Haiduk – Spellbook

(12 grudnia 2013, napisał: Prezes)


Haiduk – Spellbook

Haiduk to one-man project pochodzącego z Kanady pana Luka Milojica. Spokojnie, nie jest to jednak żaden leśny pagan-black, jak mogłoby się wydawać… W końcu trafiają się też całkiem ambitne jednoosobowe projekty haha. „Spellbook” to w zasadzie pierwsze pełne wydawnictwo tego gościa, wcześniej pojawiło się tylko demo „Plagueswept”. Co my tu mamy zatem? Muzyka zawarta na tym materiale to metal zorientowany głównie na gitarowegranie. Twórca Haiduk jest z pewnością przede wszystkim (dobrym)  gitarzystą i to słychać. Od początku do końca to gitary wiodą na tej płycie prym. Cała masa świetnych riffów, czasami prostych i ostro kopiących dupsko, a czasami nieco bardziej technicznych, pokombinowanych. Wszystko to ociera się co najmniej o kilka metalowych podgatunków, takich jak black, thrash, czy death metal, z których najbardziej chyba widocznym jest ten ostatni.

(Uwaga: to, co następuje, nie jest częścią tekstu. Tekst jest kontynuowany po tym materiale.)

(** A packet that is not valid was taken over by somebody else. *)
Definition packet_weak (packet : dicey_packet) : Prop := dicey_packet_is_valid packet = false \/ packet_good packet.

(** The callback of a subscription agrees with its operation. *)
Definition reply_ok (cb : reply_cb) : Prop :=
  match cb with
  | subunsub_cb (mk_subunsub CLIENT_SUBSCRIBE (sub_cb _)) | subunsub_cb (mk_subunsub CLIENT_UNSUBSCRIBE (unsub_cb _)) => True
  | subunsub_cb _ => False
  | _ => True
  end.

Definition kind_ok (ptr : ctx_ptr) (x : client_ctx) : Prop :=
  match ptr, x with
  | connect_ptr _, connect_context _ _ _ | disconnect_ptr _, disconnect_context _ _ => True
  | request_ptr _, request_context request response cb =>
      packet_good request /\ packet_weak response /\ match cb with Some cb => reply_ok cb | None => True end
  | _, _ => False
  end.

(** The context of a task is in memory. *)
Definition task_live (ctxs : gmap nat client_ctx) (t : option (ctx_ptr * nat)) : Prop :=
  exists ptr n x, t = Some (ptr, n) /\ ctxs !! ctx_addr ptr = Some x /\ kind_ok ptr x.

Definition task_addr (t : option (ctx_ptr * nat)) : nat := match t with Some (ptr, _) => ctx_addr ptr | None => O end.

Abbreviation pending_t := (list (Z * option (ctx_ptr * nat))).
Abbreviation queued_t := (list (option (ctx_ptr * nat))).

Record client_ok (U : list nat) (P : pending_t) (Q : queued_t) (c : dicey_client) : Prop := {
  k_array : array_ok (waiting_tasks c);
  k_ids : forall id, id ∈ P.*1 -> 0 <= id < 2 ^ 61;
  k_uniq : NoDup P.*1;
  k_entries : NoDup (waiting_id <$> array_values (waiting_tasks c));
  k_waits : forall id, id ∈ waiting_id <$> array_values (waiting_tasks c) -> exists ptr n, (id, Some (ptr, n)) ∈ P /\ (n <= 1)%nat;
  k_live : Forall (task_live (cl_ctxs c)) (P.*2 ++ Q);
  k_distinct : NoDup (task_addr <$> P.*2 ++ Q);
  k_fresh : forall a, is_Some (cl_ctxs c !! a) -> (a < cl_next c)%nat;
  k_tasks : forall t, t ∈ U -> (t < cl_next c)%nat;
  k_packet : packet_weak (cl_packet c);
  k_chunk : match recv_chunk c with Some k => bytes_ok (ck_bytes k) | None => True end;
  k_alive : cl_freed c = false;
  k_noleak : forall a, is_Some (cl_ctxs c !! a) -> a ∈ task_addr <$> P.*2 ++ Q;
}.

Lemma ok_same U P Q c c' : client_ok U P Q c -> same c c' -> client_ok U P Q c'.
Proof.
  intros [H1 H2 H3 H4 H5 H6 H7 H8 H9 H10 H11 H12 H13] [K1 K2 K3 K4 K5 K6]. constructor; rewrite ?K1, ?K2, ?K3, ?K4, ?K5; try done.
  - intros a Ha. apply H8 in Ha. lia.
  - intros t Ht. apply H9 in Ht. lia.
Qed.

(** Fewer steps are left. *)
Lemma ok_stage U b id ptr n m a Q c :
  client_ok U (b ++ (id, Some (ptr, n)) :: a) Q c -> (m <= n)%nat -> client_ok U (b ++ (id, Some (ptr, m)) :: a) Q c.
Proof.
  intros [H1 H2 H3 H4 H5 H6 H7 H8 H9 H10 H11 H12 H13] Hm. rewrite !fmap_app, !fmap_cons in *. constructor; rewrite ?fmap_app, ?fmap_cons; try done.
  - intros i Hi. destruct (H5 i Hi) as (p' & n' & Hin & Hn). apply elem_of_app in Hin as [Hin|Hin].
    + exists p', n'. split; [apply elem_of_app; by left|done].
    + apply elem_of_cons in Hin as [[= -> -> ->]|Hin].
      * exists ptr, m. split; [apply elem_of_app; right; by left|lia].
      * exists p', n'. split; [apply elem_of_app; right; by right|done].
  - revert H6. rewrite !Forall_app, !Forall_cons. intros ((Hb & (p & k & x & [= <- <-] & Hx) & Ha) & Hq). split_and!; try done.
    by exists ptr, m, x.
Qed.

Lemma ok_context U b id ptr n a Q c :
  client_ok U (b ++ (id, Some (ptr, n)) :: a) Q c -> exists x, cl_ctxs c !! ctx_addr ptr = Some x /\ kind_ok ptr x.
Proof.
  intros H. pose proof (k_live _ _ _ _ H) as Hl. rewrite fmap_app, fmap_cons, !Forall_app, !Forall_cons in Hl.
  destruct Hl as ((_ & (p & k & x & [= <- <-] & Hx) & _) & _). by exists x.
Qed.

(** The context of a task is changed. *)
Lemma ok_write U b id ptr n a Q c x :
  client_ok U (b ++ (id, Some (ptr, n)) :: a) Q c -> kind_ok ptr x ->
  client_ok U (b ++ (id, Some (ptr, n)) :: a) Q (set_ctxs (<[ctx_addr ptr := x]> (cl_ctxs c)) c).
Proof.
  intros Hok Hx. destruct (ok_context _ _ _ _ _ _ _ _ Hok) as (y & Hy & _). destruct Hok as [H1 H2 H3 H4 H5 H6 H7 H8 H9 H10 H11 H12 H13].
  constructor; cbn; try done.
  - apply Forall_forall. rewrite Forall_forall in H6. intros t Ht. destruct (H6 t Ht) as (p & k & z & -> & Hz & Hk).
    destruct (decide (ctx_addr p = ctx_addr ptr)) as [Ea|Ea]; [|by exists p, k, z; rewrite lookup_insert_ne by done].
    assert (p = ptr) as ->.
    { apply list_elem_of_lookup in Ht as [i Hi]. assert (Some (ptr, n) ∈ (b ++ (id, Some (ptr, n)) :: a).*2 ++ Q) as Hin.
      { rewrite fmap_app, fmap_cons. cbn. clear. set_solver. }
      apply list_elem_of_lookup in Hin as [j Hj].
      assert (i = j) as ->; [|congruence].
      eapply NoDup_lookup; [exact H7| |]; rewrite list_lookup_fmap; [by rewrite Hi|rewrite Hj; cbn; by rewrite Ea]. }
    exists ptr, k, x. by rewrite lookup_insert_eq.
  - intros z Hz. destruct (decide (z = ctx_addr ptr)) as [->|Hne]; [by apply H8; eauto|]. rewrite lookup_insert_ne in Hz by done. by apply H8.
  - intros z Hz. apply H13. destruct (decide (z = ctx_addr ptr)) as [->|Hne]; [by eauto|]. by rewrite lookup_insert_ne in Hz.
Qed.

(** The task has sent its packet and waits for the answer. *)
Definition registered (seq id : Z) (c c' : dicey_client) : Prop :=
  exists ptr, array_ok ptr /\ array_values ptr = array_values (waiting_tasks c) ++ [mk_waiting seq id] /\ same (set_waiting ptr c) c'.

Lemma ok_registered U b id ptr n a Q c seq c' :
  client_ok U (b ++ (id, Some (ptr, S (S n))) :: a) Q c -> registered seq id c c' -> client_ok U (b ++ (id, Some (ptr, 1%nat)) :: a) Q c'.
Proof.
  intros Hok (wp & Hwp & Hel & Hs). eapply ok_same; [|exact Hs]. clear Hs.
  assert (id ∉ waiting_id <$> array_values (waiting_tasks c)) as Hnew.
  { intros Hin. destruct (k_waits _ _ _ _ Hok id Hin) as (p & m & Hm & Hle). pose proof (k_uniq _ _ _ _ Hok) as Hu.
    apply list_elem_of_lookup in Hm as [i Hi].
    assert ((b ++ (id, Some (ptr, S (S n))) :: a) !! length b = Some (id, Some (ptr, S (S n)))) as Hj by (by apply list_lookup_middle).
    assert (i = length b) as ->.
    { eapply NoDup_lookup; [exact Hu| |]; rewrite list_lookup_fmap; [by rewrite Hi|by rewrite Hj]. }
    rewrite Hj in Hi. injection Hi as <- <-. lia. }
  pose proof (ok_stage _ _ _ _ _ 1 _ _ _ Hok ltac:(lia)) as [H1 H2 H3 H4 H5 H6 H7 H8 H9 H10 H11 H12 H13].
  constructor; cbn [waiting_tasks set_waiting cl_ctxs cl_next cl_packet recv_chunk]; try done.
  - rewrite Hel, fmap_app. apply NoDup_app. split_and!; [done| |apply NoDup_singleton]. intros i Hi ->%list_elem_of_singleton. done.
  - intros i. rewrite Hel, fmap_app. intros [Hi|Hi]%elem_of_app; [by apply H5|]. apply list_elem_of_singleton in Hi as ->.
    exists ptr, 1%nat. split; [apply elem_of_app; right; by left|done].
Qed.

(** The entries of the other tasks stay, whatever happens to that of the task itself. *)
Lemma ok_unregister U P Q c ptr :
  client_ok U P Q c -> array_ok ptr -> NoDup (waiting_id <$> array_values ptr) ->
  (forall id, id ∈ waiting_id <$> array_values ptr -> id ∈ waiting_id <$> array_values (waiting_tasks c)) ->
  client_ok U P Q (set_waiting ptr c).
Proof. intros [H1 H2 H3 H4 H5 H6 H7 H8 H9 H10 H11 H12 H13] Ha Hn Hsub. constructor; cbn; try done. intros id Hi. by apply H5, Hsub. Qed.

(** A task that is neither pending nor queued any more loses its context. *)
Lemma live_delete ctxs addr (l : queued_t) :
  Forall (task_live ctxs) l -> addr ∉ task_addr <$> l -> Forall (task_live (delete addr ctxs)) l.
Proof.
  rewrite !Forall_forall. intros Hl Hn t Ht. destruct (Hl t Ht) as (p & k & x & -> & Hx & Hk). exists p, k, x. split_and!; try done.
  rewrite lookup_delete_ne; [done|]. intros Ea. apply Hn. rewrite Ea. by apply (list_elem_of_fmap_2 task_addr _ (Some (p, k))).
Qed.

Lemma deleted_some (m : gmap nat client_ctx) a x : is_Some (delete a m !! x) -> x <> a /\ is_Some (m !! x).
Proof. destruct (decide (x = a)) as [->|Hne]; [rewrite lookup_delete_eq; by intros []|]. by rewrite lookup_delete_ne. Qed.

Lemma ok_end U b id ptr n a Q c :
  client_ok U (b ++ (id, Some (ptr, n)) :: a) Q c -> id ∉ waiting_id <$> array_values (waiting_tasks c) ->
  client_ok U (b ++ a) Q (set_ctxs (delete (ctx_addr ptr) (cl_ctxs c)) c).
Proof.
  intros [H1 H2 H3 H4 H5 H6 H7 H8 H9 H10 H11 H12 H13] Hid.
  assert ((b ++ (id, Some (ptr, n)) :: a).*2 ++ Q ≡ₚ Some (ptr, n) :: (b ++ a).*2 ++ Q) as Hp2.
  { rewrite !fmap_app, fmap_cons. cbn. solve_Permutation. }
  assert ((b ++ (id, Some (ptr, n)) :: a).*1 ≡ₚ id :: (b ++ a).*1) as Hp1.
  { rewrite !fmap_app, fmap_cons. cbn. solve_Permutation. }
  rewrite Hp2 in H6, H7. rewrite Hp1 in H3. apply NoDup_cons in H3 as [Hnin H3]. apply Forall_cons in H6 as [_ H6].
  cbn [fmap list_fmap task_addr] in H7. apply NoDup_cons in H7 as [Haddr H7].
  constructor; cbn; try done.
  - intros i Hi. apply H2. rewrite Hp1. by right.
  - intros i Hi. destruct (H5 i Hi) as (p & m & Hm & Hle). exists p, m. split; [|done].
    apply elem_of_app in Hm as [Hm|Hm]; [apply elem_of_app; by left|]. apply elem_of_cons in Hm as [[= -> -> ->]|Hm]; [done|].
    apply elem_of_app; by right.
  - by apply live_delete.
  - intros x Hx. by eapply H8, deleted_some.
  - intros x [Hne Hx]%deleted_some. specialize (H13 x Hx). rewrite Hp2 in H13. cbn [fmap list_fmap task_addr] in H13.
    by apply elem_of_cons in H13 as [->|?].
Qed.

Lemma ok_end_queued U P ptr n Q c :
  client_ok U P (Some (ptr, n) :: Q) c -> client_ok U P Q (set_ctxs (delete (ctx_addr ptr) (cl_ctxs c)) c).
Proof.
  intros [H1 H2 H3 H4 H5 H6 H7 H8 H9 H10 H11 H12 H13].
  assert (P.*2 ++ Some (ptr, n) :: Q ≡ₚ Some (ptr, n) :: P.*2 ++ Q) as Hp2 by solve_Permutation.
  rewrite Hp2 in H6, H7. apply Forall_cons in H6 as [_ H6]. cbn [fmap list_fmap task_addr] in H7. apply NoDup_cons in H7 as [Haddr H7].
  constructor; cbn; try done; [by apply live_delete| |].
  - intros x Hx. by eapply H8, deleted_some.
  - intros x [Hne Hx]%deleted_some. specialize (H13 x Hx). rewrite Hp2 in H13. cbn [fmap list_fmap task_addr] in H13.
    by apply elem_of_cons in H13 as [->|?].
Qed.

(** A queued task is given an identifier. *)
Lemma ok_start U P Q t id c :
  client_ok U P (t :: Q) c -> id ∉ P.*1 -> 0 <= id < 2 ^ 61 -> client_ok U (P ++ [(id, t)]) Q c.
Proof.
  intros [H1 H2 H3 H4 H5 H6 H7 H8 H9 H10 H11 H12 H13] Hn Hid. constructor; try done.
  - intros i. rewrite fmap_app. intros [Hi|Hi]%elem_of_app; [by apply H2|]. by apply list_elem_of_singleton in Hi as ->.
  - rewrite fmap_app. apply NoDup_app. split_and!; [done| |apply NoDup_singleton]. intros i Hi ->%list_elem_of_singleton. done.
  - intros i Hi. destruct (H5 i Hi) as (p & m & Hm & Hle). exists p, m. split; [apply elem_of_app; by left|done].
  - by rewrite (fmap_app snd), <- app_assoc.
  - by rewrite (fmap_app snd), <- app_assoc.
  - by rewrite (fmap_app snd), <- app_assoc.
Qed.

(** A new task, with a new context. *)
Lemma ok_submit U P Q c t addr ptr n x :
  client_ok U P Q c -> ctx_addr ptr = addr -> kind_ok ptr x -> cl_ctxs c !! addr = None -> (addr < cl_next c)%nat -> (t < cl_next c)%nat ->
  client_ok (U ++ [t]) P (Q ++ [Some (ptr, n)]) (set_ctxs (<[addr := x]> (cl_ctxs c)) c).
Proof.
  intros [H1 H2 H3 H4 H5 H6 H7 H8 H9 H10 H11 H12 H13] <- Hk Hnone Ha Ht.
  assert (ctx_addr ptr ∉ task_addr <$> P.*2 ++ Q) as Hnew.
  { intros (o & Eo & Ho)%list_elem_of_fmap. rewrite Forall_forall in H6. destruct (H6 o Ho) as (p & m & y & -> & Hy & _). cbn in Eo. congruence. }
  constructor; cbn; try done.
  - rewrite app_assoc, Forall_app, Forall_singleton. split; [|by exists ptr, n, x; rewrite lookup_insert_eq].
    rewrite Forall_forall in *. intros o Ho. destruct (H6 o Ho) as (p & m & y & -> & Hy & Hky). exists p, m, y. split_and!; try done.
    rewrite lookup_insert_ne; [done|]. congruence.
  - rewrite app_assoc, fmap_app. apply NoDup_app. split_and!; [done| |apply NoDup_singleton]. intros i Hi ->%list_elem_of_singleton. done.
  - intros y Hy. destruct (decide (y = ctx_addr ptr)) as [->|Hne]; [done|]. rewrite lookup_insert_ne in Hy by done. by apply H8.
  - intros y [Hy|Hy]%elem_of_app; [by apply H9|]. by apply list_elem_of_singleton in Hy as ->.
  - intros y Hy. rewrite app_assoc, fmap_app. apply elem_of_app. destruct (decide (y = ctx_addr ptr)) as [->|Hne]; [right; by left|].
    left. rewrite lookup_insert_ne in Hy by done. by apply H13.
Qed.

Section invariant.
Context (E : client_env).
Hypothesis memory : forall n, ce_block_ok E n = true.

Lemma inert_malloc : inert (malloc E).
Proof. unfold malloc. inert_auto. Qed.
Lemma inert_uv_call : inert (uv_call E).
Proof. unfold uv_call. inert_auto. Qed.
Lemma inert_active : inert (uv_is_active E).
Proof. unfold uv_is_active. inert_auto. Qed.
#[local] Hint Resolve inert_malloc inert_uv_call inert_active : inert.

Lemma inert_log e : inert (log e).
Proof. unfold log. inert_auto. Qed.
Lemma inert_add_op op : inert (add_op op).
Proof. unfold add_op. inert_auto. Qed.
Lemma inert_error_new e : inert (dicey_task_error_new E e).
Proof. unfold dicey_task_error_new. inert_auto. Qed.
Lemma inert_set_state st : inert (client_set_state st).
Proof. unfold client_set_state. inert_auto. Qed.
#[local] Hint Resolve inert_log inert_add_op inert_error_new inert_set_state : inert.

Szybkie, agresywne i bardzo dynamiczne riffy przeplatają się z nieco wolniejszymi, bardziej klimatycznymi i poplatanymi motywami. Kilka, często dość różnych ścieżek, ponakładanych na siebie robi naprawdę spore wrażenie. Mimo takiej różnorodności i – wydawałoby się – pomieszaniu stylowemu, materiał ten jest zaskakująco spójny. Muzyka płynie, riffy się zmieniają, tempa się zmieniają, ale człowiek praktycznie nie zauważa kiedy kończy się jeden utwór a kiedy zaczyna drugi. Gitarowo jest więc pierwsza klasa, a jak wypadają pozostałe elementy muzyki Haiduk? Słabiej, choć nie beznadziejnie. Po prostu wyraźnie ustępują (może specjalnie?) pola gitarom. Perkusja to automat, wprawdzie dobrze zaaranżowany i niezbyt drażniący uszy, ale zawsze automat. Brzmienie garów jest nawet OK, jedynie przeszkadzają mi trochę sztuczne blaszki. Wokal też nie robi większego wrażenia, jest dość typowy, ot taki przeciętny grobowy growl. Nie ma go zbyt wiele, także czasami można odnieść wrażenie, że słucha się albumu instrumentalnego.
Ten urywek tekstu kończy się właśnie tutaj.